Yawning at the Glory of God

Yawning at the Glory of God

Jared Wilson writes in his book, The Imperfect Disciple, about a time he was acting like a weirdo.

Once I took my daughter and her friend shopping at a local outdoor mall. I dropped them off and then went to the coffee shop in one of those big chain bookstores. I read a little bit from a book, and I confess I looked at my phone a little bit, but when I looked up, I felt self-conscious because everyone else was looking at their phones. I decided to just sit there and think. I did some people-watching. I drank my coffee. But I kept my head up and my mind active. I did that for about an hour.
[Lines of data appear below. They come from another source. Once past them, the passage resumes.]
(* ===== verification/Wakes.v ===== *)
(** * Draining the wake list

    [drain_wake_list] models a [while let] loop with fuel.  No body can wake a
    task (a [Waker] cannot be built outside of the crate), so polling keeps the
    wake list and its length at the start is fuel enough. *)

From S2P Require Import Prelude UserData Io Task Slab BufPool BufRing Futures Runtime Calls Executor Quiet Stable.

Section Wakes.
Context {prof : Profile} {flags : CqueueFlags} {al : Allocator} {fl : FutLayout Fut} {sm : SlabMemory}.

Lemma wake_run prog : stable same_wake_list (run prog).
Proof. apply (stable_run same_wake_list). Qed.

(** The fuel the loop is given is enough: with any more, the drain computes
    the same, and when it returns the wake list is empty. *)
Theorem drain_wake_list_complete extra w :
  let n := length w.(RUNTIME_WAKE_LIST) in
  drain_wake_list (n + extra) w = drain_wake_list n w /\
  forall w', drain_wake_list n w = Ok (tt, w') -> w'.(RUNTIME_WAKE_LIST) = [].
Proof.
  intros n. subst n. remember (RUNTIME_WAKE_LIST w) as l eqn:Hl. revert w Hl.
  induction l as [|t l IH]; intros w Hl.
  - destruct extra; simpl; [split; [done|by intros w' [= <-]]|].
    unfold bind, gets. rewrite <- Hl. split; [done|]. by intros w' [= <-].
  - cbn [length Nat.add drain_wake_list].
    assert (Hstep : forall p o w1 w2 w3 w4,
      clone_task t.(ti_tag).(task_idx) (set_current t (set_wake_list l w)) = Ok (p, w1) ->
      task_poll p w1 = Ok (o, w2) -> Task_drop p w2 = Ok (w3, w4) -> l = w4.(RUNTIME_WAKE_LIST)).
    { intros p o w1 w2 w3 w4 E1 E2 E3. rewrite (stable_Task_drop same_wake_list _ _ _ _ E3).
      rewrite (stable_task_poll_with same_wake_list run p wake_run _ _ _ E2).
      by rewrite (stable_clone_task same_wake_list _ _ _ _ E1). }
    split.
    + apply bind_ext. intros wl w0 [= <- <-]. rewrite <- Hl. apply bind_ext. intros [] w0 [= <-].
      apply bind_ext. intros [] w0 [= <-]. apply bind_ext. intros p w1 E1. apply bind_ext. intros o w2 E2.
      apply bind_ext. intros [] w3 E3. apply IH. by eapply Hstep.
    + intros w' (wl & w0 & [= <- <-] & E)%bind_Ok. rewrite <- Hl in E.
      apply bind_Ok in E as ([] & w0 & [= <-] & E). apply bind_Ok in E as ([] & w0 & [= <-] & E).
      apply bind_Ok in E as (p & w1 & E1 & E). apply bind_Ok in E as (o & w2 & E2 & E).
      apply bind_Ok in E as ([] & w3 & E3 & E). eapply IH; [by eapply Hstep|exact E].
Qed.
End Wakes.
Lemma accumulate_shape (self : Network F) (batch_size : nat)
      (acc : train_from_lichess.NNUETrainer.Accumulators) (sample : list F * F) :
  shape_ok self ->
  length (fst sample) = INPUT_SIZE ->
  acc_shape acc ->
  acc_shape (train_from_lichess.NNUETrainer.accumulate self batch_size acc sample).
Proof.
  intros (L1 & W1 & L2 & L3 & W3 & L4 & L5) Hx (A1 & A2 & A3 & A4 & A5).
  destruct sample as [x t]. cbn [fst] in Hx.
  assert (Z1 : length (vadd (np_vecmat x (nd_data (input_weights self)))
                            (nd_data (hidden1_bias self))) = HIDDEN1_SIZE).
  { unfold vadd. rewrite zip_with_length, L2.
    rewrite (np_vecmat_length HIDDEN1_SIZE);
      [lia | exact (nonempty_of_length _ _ INPUT_SIZE_pos L1) | exact W1]. }
  assert (Z2 : length
            (vadd (np_vecmat
                     (train_from_lichess.NNUETrainer.crelu
                        (vadd (np_vecmat x (nd_data (input_weights self)))
                              (nd_data (hidden1_bias self))))
                     (nd_data (hidden1_weights self)))
                  (nd_data (hidden2_bias self))) = HIDDEN2_SIZE).
  { unfold vadd at 1. rewrite zip_with_length, L4.
    rewrite (np_vecmat_length HIDDEN2_SIZE);
      [lia | exact (nonempty_of_length _ _ HIDDEN1_SIZE_pos L3) | exact W3]. }
  unfold acc_shape, train_from_lichess.NNUETrainer.accumulate.
  cbn [train_from_lichess.NNUETrainer.grad_input_weights
       train_from_lichess.NNUETrainer.grad_hidden1_bias
       train_from_lichess.NNUETrainer.grad_hidden1_weights
       train_from_lichess.NNUETrainer.grad_hidden2_bias
       train_from_lichess.NNUETrainer.grad_hidden2_weights].
  set (z1 := vadd (np_vecmat x (nd_data (input_weights self)))
                  (nd_data (hidden1_bias self))) in *.
  set (z2 := vadd (np_vecmat (train_from_lichess.NNUETrainer.crelu z1)
                             (nd_data (hidden1_weights self)))
                  (nd_data (hidden2_bias self))) in *.
  set (d_output := fdiv _ _).
  assert (D2 : length (vmul (smul d_output (nd_data (hidden2_weights self)))
                            (train_from_lichess.NNUETrainer.crelu_derivative z2))
               = HIDDEN2_SIZE).
  { unfold vmul, train_from_lichess.NNUETrainer.crelu_derivative, open_unit_mask.
    rewrite zip_with_length, smul_length, length_map, L5, Z2. lia. }
  set (d_hidden2 := vmul (smul d_output (nd_data (hidden2_weights self)))
                         (train_from_lichess.NNUETrainer.crelu_derivative z2)) in *.
  assert (D1 : length (vmul (np_vecmat_T d_hidden2 (nd_data (hidden1_weights self)))
                            (train_from_lichess.NNUETrainer.crelu_derivative z1))
               = HIDDEN1_SIZE).
  { unfold vmul, train_from_lichess.NNUETrainer.crelu_derivative, open_unit_mask,
      np_vecmat_T.
    rewrite zip_with_length, !length_map, L3, Z1. lia. }
  set (d_hidden1 := vmul (np_vecmat_T d_hidden2 (nd_data (hidden1_weights self)))
                         (train_from_lichess.NNUETrainer.crelu_derivative z1)) in *.
  assert (H1 : length (train_from_lichess.NNUETrainer.crelu z1) = HIDDEN1_SIZE).
  { unfold train_from_lichess.NNUETrainer.crelu, np_clip01.
    rewrite length_map. exact Z1. }
  assert (H2 : length (train_from_lichess.NNUETrainer.crelu z2) = HIDDEN2_SIZE).
  { unfold train_from_lichess.NNUETrainer.crelu, np_clip01.
    rewrite length_map. exact Z2. }
  split; [|split; [|split; [|split]]].
  - apply madd_shape; [exact A1|].
    rewrite <- Hx at 1. rewrite <- D1 at 1. apply np_outer_mat_shape.
  - unfold vadd. rewrite zip_with_length, A2, D1. lia.
  - apply madd_shape; [exact A3|].
    rewrite <- H1 at 1. rewrite <- D2 at 1. apply np_outer_mat_shape.
  - unfold vadd. rewrite zip_with_length, A4, D2. lia.
  - unfold vadd. rewrite zip_with_length, A5, smul_length, H2. lia.
Qed.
When my daughter and her friend finally found me, my daughter walked up and said, “You look weird.”

“Why?” I asked.

“Because you’re just sitting there.”

Apparently, “just sitting there” looks weird. It was a strange sight to her to see someone sitting out in public who wasn’t looking at a screen. Or looking at anything in particular. She thought, in fact, it seemed a little creepy that I was just sitting there. That’s how upside down we are.

But until we learn to simply sit there, to be still, to be settled, to look at the great big world around us, to consider with wonder all these incredible humans made in God’s image, to look at his endlessly fascinating creation in long, steady concentration, we will continue in spiritual myopia and spiritual boredom. When our vision is constantly occupied by small things, we are tempted to yawn at the glory of God.

I know what Jared means when he says, “when our vision is constantly occupied by small things, we are tempted to yawn at the glory of God.” Do you know what he means?

We built a deck in our backyard this past winter. When I say “we,” I mean the guy we hired to build it. I said for seven years I’d do it, then realized I never would. So, we hired someone. He did a great job, and the deck is exactly what we wanted. We bought some furniture to go out there—the kind with nice cushions so you’d want to sit in it. And spring came early this year, so we have been able to enjoy it a lot.

I also happen to wake up early: like 4:00 AM early. I do this because I work a day job at a big company but I also have this love of reading and writing and serve as part-time preacher and teacher at my church. So, I have to squeeze every ounce of every productive hour out of my little body. (Pro tip: writing at night takes at least seven times longer than writing at 4:30 AM. Trust me.)

So, since I now get up before the sun rises, and since we built that deck in the backyard, sometimes I take a lamp out, get the cushions out of the deck box, and sit facing East. I read and I write and I study and I think about God and how to put the amazing truths of Romans 8, for example, into a 3,000-word paper that will help others see just a little of the glory. If you’re a writer, you’ll know that a lot of writing is sitting in one spot and staring into space for a considerable amount of time. It’s how we think. But have you ever done that as the sun rises early in the morning? Have you ever done that outside? Staring into space, I mean. Here’s what I learned.

Did you know there are different colors of morning? I had no idea. God doesn’t take the world from black night to day blue. He takes it through a progression of blues and reds and yellows and oranges. The first blue of dawn is not the final blue of day. It took me thirty-three years to discover that. What have I been doing all my life that made me miss something that happens every single day?

Every morning I wake up and begin my day. I do this largely ignorant of the amazing things God is doing just outside my window. He’s waking the world with a variety of colors and movements. It is as if the Earth is performing her great symphony and I have gone into the sound-proof room to escape the noise. I look outside and I see the morning but I don’t behold it.

And I ask myself now: if I have missed thousands of mornings of beauty and grace, how much more have I missed? If I fail to behold the glory of the dawn, how much more have do I fail to behold the glory of the Son? How is it that with all the grace squeezed into each day—from the Bible morning reading to the taste of the coffee to the blessing of a job to the joy of my family—do I yawn at the glory of God? I'm occupied with small things, not knowing that even those are windows through which to behold the glory of God.